Aim of the exercise: Where does the string "oneOf" occur in the entries below? Copy every line where it does.

── Information provided ──

(** * dolphin-cli: the name transforms and the source patchers of [create-page]

    A shallow embedding of the parts of the command-line generator that do
    more than write a template to disk:

    - the three name transforms ([toPascalCase], [toCamelCase],
      [toScreamingSnakeCase]) and the validation prologue of the
      [create-page] action (src/commands/create-page.ts);
    - the patchers of existing files: [updateViteConfig] (utils/vite),
      [updateMainServer] with [addApiEndpoint] and [addWebhookEndpoint]
      (utils/endpoints), [addToSchema] (utils/schema), [addRoutesToIndex],
      [addUserShardFunctions] and the dashboard flow
      [createDashboardPageFlow] with its schema step
      (src/commands/create-page.ts);
    - the static flow of [create-page], [createPricingAbstractions]
      (utils/abstractions), the error report of the [init] action and
      [addFeedUserShardFunctions].

    Text is a list of 8-bit characters.  The JavaScript string primitives
    the program calls are written out in [Module Js] with the index
    conventions of the language (-1 for "not found", negative [slice]
    arguments counted from the end).  Regular expressions are run by a
    small backtracking matcher over a syntax tree, so every regular
    expression literal of the source appears below as data.  Effects (the
    file system, the console, the spinner, the prompt, exceptions and
    [process.exit]) live in one state-and-outcome monad. *)

From Stdlib Require Import Ascii String List ZArith Lia Bool.
From stdpp Require Import base option list gmap strings.

Local Open Scope Z_scope.

(** Text: the code units of a JavaScript string, restricted to 8 bits. *)
Abbreviation text := (list ascii).

Definition str (s : string) : text := list_ascii_of_string s.

(** The double quote, kept out of string literals. *)
Definition dq : text := [ascii_of_nat 34].

(* ================================================================== *)
(** * JavaScript string primitives *)
(* ================================================================== *)

Module Js.

(** Character classes.  [isSpace] is the class [\s] and the set removed by
    [trim]: TAB, LF, VT, FF, CR, SPACE and NBSP (the members below 256). *)
Definition code (c : ascii) : nat := nat_of_ascii c.

Definition inRange (lo hi : nat) (c : ascii) : bool :=
  (Nat.leb lo (code c)) && (Nat.leb (code c) hi).

Definition isSpace (c : ascii) : bool :=
  inRange 9 13 c || Nat.eqb (code c) 32 || Nat.eqb (code c) 160.

Definition isLower (c : ascii) : bool := inRange 97 122 c.
Definition isUpper (c : ascii) : bool := inRange 65 90 c.
Definition isDigit (c : ascii) : bool := inRange 48 57 c.

Definition isChar (x : ascii) (c : ascii) : bool := Ascii.eqb c x.

(** [toUpperCase] on one character; letters outside a-z are left alone
    (the program only upper-cases validated ASCII identifiers). *)
Definition upperChar (c : ascii) : ascii :=
  if isLower c then ascii_of_nat (code c - 32) else c.

Definition toUpperCase (s : text) : text := map upperChar s.

(** [s.startsWith(p)] *)
Fixpoint startsWith (s p : text) {struct p} : bool :=
  match p, s with
  | [], _ => true
  | _ :: _, [] => false
  | b :: p', a :: s' => Ascii.eqb a b && startsWith s' p'
  end.

(** Position of the first occurrence of [p] in [s]. *)
Fixpoint find (s p : text) : option nat :=
  if startsWith s p then Some 0%nat
  else match s with
       | [] => None
       | _ :: s' => S <$> find s' p
       end.

(** Position of the last occurrence of [p] in [s]. *)
Fixpoint findLast (s p : text) : option nat :=
  match s with
  | [] => if startsWith [] p then Some 0%nat else None
  | _ :: s' =>
      match findLast s' p with
      | Some i => Some (S i)
      | None => if startsWith s p then Some 0%nat else None
      end
  end.

(** [s.includes(p)] *)
Definition includes (s p : text) : bool :=
  match find s p with Some _ => true | None => false end.

Definition toIndex (o : option nat) : Z :=
  match o with Some i => Z.of_nat i | None => -1 end.

(** [s.indexOf(p)], [s.indexOf(p, from)] and [s.lastIndexOf(p)].  A start
    position below 0 counts as 0 and one beyond the end as the length. *)
Definition indexOf (s p : text) : Z := toIndex (find s p).

Definition indexOfFrom (s p : text) (from : Z) : Z :=
  let k := Z.to_nat (Z.min (Z.max from 0) (Z.of_nat (length s))) in
  toIndex ((fun i => (k + i)%nat) <$> find (drop k s) p).

Definition lastIndexOf (s p : text) : Z := toIndex (findLast s p).

(** [s.slice(a, b)] and [s.slice(a)]: a negative argument counts from the
    end of the string. *)
Definition clampIndex (len : nat) (i : Z) : nat :=
  if i <? 0 then Z.to_nat (Z.max (Z.of_nat len + i) 0)
  else Z.to_nat (Z.min i (Z.of_nat len)).

Definition slice (s : text) (a b : Z) : text :=
  let from := clampIndex (length s) a in
  let to := clampIndex (length s) b in
  take (to - from) (drop from s).

Definition sliceFrom (s : text) (a : Z) : text :=
  drop (clampIndex (length s) a) s.

(** [s.charAt(i)]: the one-character string at [i], or the empty string. *)
Definition charAt (s : text) (i : nat) : text :=
  match s !! i with Some c => [c] | None => [] end.

(** [s.trimStart()], [s.trimEnd()] and [s.trim()]. *)
Fixpoint trimStart (s : text) : text :=
  match s with
  | c :: s' => if isSpace c then trimStart s' else s
  | [] => []
  end.

Definition trimEnd (s : text) : text := rev (trimStart (rev s)).

Definition trim (s : text) : text := trimEnd (trimStart s).

Definition endsWith (s p : text) : bool := startsWith (rev s) (rev p).

(** [s.split(sep)] for a one-character separator: the result always has at
    least one piece. *)
Fixpoint split (sep : ascii) (s : text) : list text :=
  match s with
  | [] => [[]]
  | c :: s' =>
      if Ascii.eqb c sep then [] :: split sep s'
      else match split sep s' with
           | piece :: rest => (c :: piece) :: rest
           | [] => [[c]]
           end
  end.

(** [pieces.join(sep)] *)
Fixpoint join (sep : text) (pieces : list text) : text :=
  match pieces with
  | [] => []
  | [p] => p
  | p :: rest => p ++ sep ++ join sep rest
  end.

(** [list.includes(x)] on an array of strings. *)
Definition arrayIncludes (l : list text) (x : text) : bool :=
  existsb (fun y => bool_decide (y = x)) l.

(** The replacement-string expansion of [String.prototype.replace]
    (GetSubstitution).  Every [replace] call of the program has a pattern
    without capture groups, so [$1]..[$99] and [$<] stay literal; the
    special forms are [$$], [$&], [$`] and [$']. *)
Fixpoint expand (repl matched before after : text) : text :=
  match repl with
  | [] => []
  | c :: t =>
      if negb (isChar "$" c) then c :: expand t matched before after
      else match t with
           | [] => [c]
           | d :: u =>
               if isChar "$" d then c :: expand u matched before after
               else if isChar "&" d then matched ++ expand u matched before after
               else if isChar "`" d then before ++ expand u matched before after
               else if isChar "'" d then after ++ expand u matched before after
               else c :: d :: expand u matched before after
           end
  end.

(** [s.replace(pattern, repl)] with a string pattern: the first occurrence
    only. *)
Definition replace (s pattern repl : text) : text :=
  match find s pattern with
  | None => s
  | Some i =>
      let before := take i s in
      let after := drop (i + length pattern) s in
      before ++ expand repl pattern before after ++ after
  end.

End Js.

(* ================================================================== *)
(** * Regular expressions *)
(* ================================================================== *)

(** A backtracking matcher in continuation-passing style, with the
    priorities of the language: the left alternative first, greedy
    repetition, and a repetition step that consumes nothing is given up.
    None of the program's expressions carries the [m] or [i] flag, so [^]
    and [$] are the two ends of the input. *)
Module Re.

Inductive regex : Type :=
| Empty
| Chr (p : ascii -> bool)
| Seq (r1 r2 : regex)
| Alt (r1 r2 : regex)
| Star (r : regex)
| Group (r : regex)
| Bol
| Eol.

(** The matcher state: the position, the input left to read, and the
    extent of the capture group (the program's expressions have at most
    one). *)
Record mstate : Type := MState
  { pos : nat; rest : text; cap : option (nat * nat) }.

Definition advance (s : mstate) (t : text) : mstate :=
  {| pos := S (pos s); rest := t; cap := cap s |}.

Definition capture (from : nat) (s : mstate) : mstate :=
  {| pos := pos s; rest := rest s; cap := Some (from, pos s) |}.

Definition orElse {A} (x y : option A) : option A :=
  match x with Some _ => x | None => y end.

(** Greedy repetition of a matcher [step]: one more round first, the
    continuation second.  A round must move the position forward, so the
    input left to read bounds the number of rounds. *)
Fixpoint loop (step : (mstate -> option mstate) -> mstate -> option mstate)
  (k : mstate -> option mstate) (fuel : nat) (s : mstate) : option mstate :=
  match fuel with
  | O => k s
  | S fuel' =>
      orElse
        (step (fun s' => if Nat.ltb (pos s) (pos s')
                         then loop step k fuel' s' else None) s)
        (k s)
  end.

Fixpoint run (r : regex) (k : mstate -> option mstate) (s : mstate)
  : option mstate :=
  match r with
  | Empty => k s
  | Chr p =>
      match rest s with
      | c :: t => if p c then k (advance s t) else None
      | [] => None
      end
  | Seq r1 r2 => run r1 (run r2 k) s
  | Alt r1 r2 => orElse (run r1 k s) (run r2 k s)
  | Star r1 => loop (run r1) k (S (length (rest s))) s
  | Group r1 => run r1 (fun s' => k (capture (pos s) s')) s
  | Bol => if Nat.eqb (pos s) 0 then k s else None
  | Eol => match rest s with [] => k s | _ :: _ => None end
  end.

(** Derived forms. *)
Definition Plus (r : regex) : regex := Seq r (Star r).
Definition Opt (r : regex) : regex := Alt r Empty.

Fixpoint Lit (s : text) : regex :=
  match s with
  | [] => Empty
  | c :: s' => Seq (Chr (Js.isChar c)) (Lit s')
  end.

Definition oneOf (l : text) (c : ascii) : bool :=
  existsb (fun x => Ascii.eqb c x) l.

Definition noneOf (l : text) (c : ascii) : bool := negb (oneOf l c).

(** The first match, scanning start positions from the left: the start
    position and the final matcher state. *)
Fixpoint scan (r : regex) (from : nat) (s : text) : option (nat * mstate) :=
  match run r Some {| pos := from; rest := s; cap := None |} with
  | Some m => Some (from, m)
  | None =>
      match s with
      | [] => None
      | _ :: s' => scan r (S from) s'
      end
  end.

(** The result of [s.match(r)] for an expression without the [g] flag:
    the index, the matched text and the text of group 1 (empty when the
    expression has no group). *)
Record found : Type := Found
  { index : nat; whole : text; group1 : text }.

Definition subtext (s : text) (from to : nat) : text :=
  take (to - from) (drop from s).

Definition exec (r : regex) (s : text) : option found :=
  match scan r 0 s with
  | None => None
  | Some (i, m) =>
      Some {| index := i;
              whole := subtext s i (pos m);
              group1 := match cap m with
                        | Some (a, b) => subtext s a b
                        | None => []
                        end |}
  end.

(** [r.test(s)] *)
Definition test (r : regex) (s : text) : bool :=
  match scan r 0 s with Some _ => true | None => false end.

(** [s.replace(r, repl)] for an expression without the [g] flag: the
    first match is replaced by the expansion of [repl]. *)
Definition replace (s : text) (r : regex) (repl : text) : text :=
  match scan r 0 s with
  | None => s
  | Some (i, m) =>
      let before := take i s in
      let after := drop (pos m) s in
      before ++ Js.expand repl (subtext s i (pos m)) before after ++ after
  end.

───

Result of the task:
Definition oneOf (l : text) (c : ascii) : bool :=
Definition noneOf (l : text) (c : ascii) : bool := negb (oneOf l c).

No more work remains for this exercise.